Cada novela de Pavese gira en torno a un tema oculto, a una cosa no dicha que es la verdad que él quiere decir y que solo puede decirse callándola. Todo alrededor compone un tejido de signos visibles, de palabras pronunciadas: cada uno de esos signos tiene a su vez una cara secreta (un significado polivalente e incomunicable) que importa más que la manifiesta, pero su verdadero significado está en la relación que lo vincula con la cosa no dicha.

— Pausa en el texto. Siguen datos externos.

(* ===== verification/PagingA64Sim.v ===== *)
(** * AArch64 tables read as x86-64 tables

    [enc b] turns a descriptor into the x86-64 entry that says the same: where it
    leads, whether it is a block, and its permissions; of the attribute bits it
    keeps one, [b], as the no-execute bit, and since [b] is arbitrary nothing is
    lost.  Under [enc] the operations of the two architectures run in lockstep, so
    what PagingInv, PagingOps and PagingClone show of x86-64 tables holds here. *)

From stdpp Require Import sets.
From S2P Require Import Prelude Arch Buddy MemInit Frames Paging PagingInv PagingOps PagingClone PagingWorld PagingBuild.
From S2P Require PagingA64.
Module A := PagingA64.

(** ** Descriptors *)

(** An attribute: a bit outside the address and the two low bits. *)
Definition attribute (b : Z) : Prop := ∃ n, (0 <= n)%Z ∧ b = Z.shiftl 1 n ∧ Z.testbit (Z.lor A.ADDR_MASK 3) n = false.

Definition flags (b e : Z) : Z :=
  Z.lor (Z.lor (Z.lor (Z.lor PRESENT (if A.kind e A.BLOCK then HUGE else 0)) (if has e A.AP_RO then 0 else WRITABLE))
    (if has e A.AP_EL0 then USER else 0)) (if has e b then NX else 0).
Definition enc (b e : Z) : Z := Z.lor (Z.land e A.ADDR_MASK) (if has e A.VALID then flags b e else 0).

Lemma has_flags_present b e : has (flags b e) PRESENT = true.
Proof. unfold flags. rewrite !has_lor. done. Qed.
Lemma has_flags_huge b e : has (flags b e) HUGE = A.kind e A.BLOCK.
Proof. unfold flags. rewrite !has_lor. by destruct (A.kind e A.BLOCK), (has e A.AP_RO), (has e A.AP_EL0), (has e b). Qed.
Lemma has_flags_writable b e : has (flags b e) WRITABLE = negb (has e A.AP_RO).
Proof. unfold flags. rewrite !has_lor. by destruct (A.kind e A.BLOCK), (has e A.AP_RO), (has e A.AP_EL0), (has e b). Qed.
Lemma has_flags_user b e : has (flags b e) USER = has e A.AP_EL0.
Proof. unfold flags. rewrite !has_lor. by destruct (A.kind e A.BLOCK), (has e A.AP_RO), (has e A.AP_EL0), (has e b). Qed.
Lemma has_flags_nx b e : has (flags b e) NX = has e b.
Proof. unfold flags. rewrite !has_lor. by destruct (A.kind e A.BLOCK), (has e A.AP_RO), (has e A.AP_EL0), (has e b). Qed.
Lemma flags_addr b e : Z.land (flags b e) ADDR_MASK = 0%Z.
Proof. unfold flags. by destruct (A.kind e A.BLOCK), (has e A.AP_RO), (has e A.AP_EL0), (has e b). Qed.

Lemma mask_mask e : Z.land (Z.land e A.ADDR_MASK) ADDR_MASK = Z.land e A.ADDR_MASK.
Proof. rewrite <- Z.land_assoc. by change (Z.land A.ADDR_MASK ADDR_MASK) with A.ADDR_MASK. Qed.

Lemma enc_addr b e : Z.land (enc b e) ADDR_MASK = Z.land e A.ADDR_MASK.
Proof. unfold enc. apply addr_lor; [apply mask_mask|]. destruct (has e A.VALID); [apply flags_addr|done]. Qed.
(* ===== verification/PagingA64Boot.v ===== *)
(** * The AArch64 kernel's own tables

    [build_address_space] makes a root per half: with the privileged no-execute bit
    as the attribute kept, its moves are those of PagingBuild on each root, and the
    second does not touch the tables of the first. *)

From stdpp Require Import sets.
From S2P Require Import Prelude Arch Buddy BuddyInv BuddyProps MemInit MemInitProps Frames.
From S2P Require Import Paging PagingInv PagingOps PagingClone PagingWorld PagingBuild PagingBoot PagingTheorems PagingA64Sim PagingA64Theorems.

#[local] Opaque idx.

(** ** The descriptors *)

Lemma low_desc_lor pa : ∃ f, A.low_desc pa = Z.lor pa f ∧ Z.land f A.ADDR_MASK = 0%Z ∧
  enc A.PXN f = Z.lor (Z.lor (Z.lor PRESENT WRITABLE) HUGE) NX.
Proof. unfold A.low_desc. destruct (pa <? A.RAM_BASE)%Z; rewrite <- !Z.lor_assoc; by eexists. Qed.

Lemma enc_low g j : g < 512 → j < 512 →
  enc A.PXN (A.low_desc (Z.lor (wrap 64 (Z.shiftl (Z.of_nat g) 30)) (wrap 64 (Z.shiftl (Z.of_nat j) 21)))) = low_entry g j.
Proof.
  intros Hg Hj. unfold low_entry. rewrite low_base by done. set (pa := (_ + _)%Z). destruct (low_desc_lor pa) as (f & -> & Hf & Ef).
  rewrite enc_with, Ef, <- !Z.lor_assoc; [done|apply attribute_pxn| |done]. apply low_addressed; unfold pa; [lia|].
  replace (Z.of_nat g * 2 ^ 30 + Z.of_nat j * 2 ^ 21)%Z with ((Z.of_nat g * 2 ^ 18 + Z.of_nat j * 2 ^ 9) * 4096)%Z by lia. apply Z.mod_mul. lia.
Qed.

Lemma enc_page pa prot : addressed pa → enc A.PXN (A.page_desc pa prot) = Z.lor pa (leaf_bits prot).
Proof.
  intros Ha. rewrite page_desc_lor, enc_with; [by destruct prot|apply attribute_pxn|done|by destruct prot].
Qed.

(** The image lies in the 48 bits of an AArch64 descriptor. *)
Definition image64 (km : KernelMap) : Prop := image_ok km ∧ (kernel_phys km < 2 ^ 47)%Z.

Section boot.
Context {F : Type} {FS : FrameSource F}.
Variable HHDM_OFFSET : Z.
Hypothesis HHDM_room : (0 <= HHDM_OFFSET <= 2 ^ 64 - 2 ^ 44)%Z.
Implicit Types s : A.Mach F.

Section lockstep.
Variables (h : bool) (R : Z * Z * Z * Z * list Z).
Let b := A.PXN.
Abbreviation locks := (lock h b).
Abbreviation ok := (rooted R).

Lemma lock_fact {X Y} (φ : Prop) P (a : M (A.Mach F) Empty_set X) (x : M (Mach F) Empty_set Y) g Q :
  (φ → locks P a x g Q) → locks (λ s, φ ∧ P s) a x g Q.
Proof using Type. intros L s [Hφ Hs]. by apply L. Qed.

La luna y las fogatas es la novela de Pavese más cargada de signos emblemáticos, de motivos autobiográficos de enunciados sentenciosos. Como si del típico modo pavesiano de contar, reticente y elíptico, se desplegara de golpe esa prodigalidad de comunicación y de representación que le permite al cuento transformarse en novela. Pero la verdadera ambición de Pavese no estaba en ese logro novelesco: todo lo que nos dice converge en una sola dirección: imágenes y analogías gravitan en torno a una obsesión: los sacrificios humanos. En La luna y las fogatas, el personaje que dice “yo” vuelve a los viñedos del pueblo natal tras haber hecho fortuna en América; lo que busca no es solamente el recuerdo o la reinserción en una sociedad o la revancha contra la miseria de su juventud: busca saber por qué un pueblo es un pueblo, el secreto que une lugares, nombres y generaciones. No es casual que sea un “yo” sin nombre que, de vuelta en el mundo inmóvil de los campos, quiera conocer la última sustancia de esas imágenes que son la única realidad de sí mismo.
Con esta novela concluye la exploración de Pavese: escrita entre septiembre y noviembre de 1949, fue publicada en abril de 1950, cuatro meses antes de que el autor se quitara la vida tras haber mencionado en una carta los sacrificios humanos de los aztecas.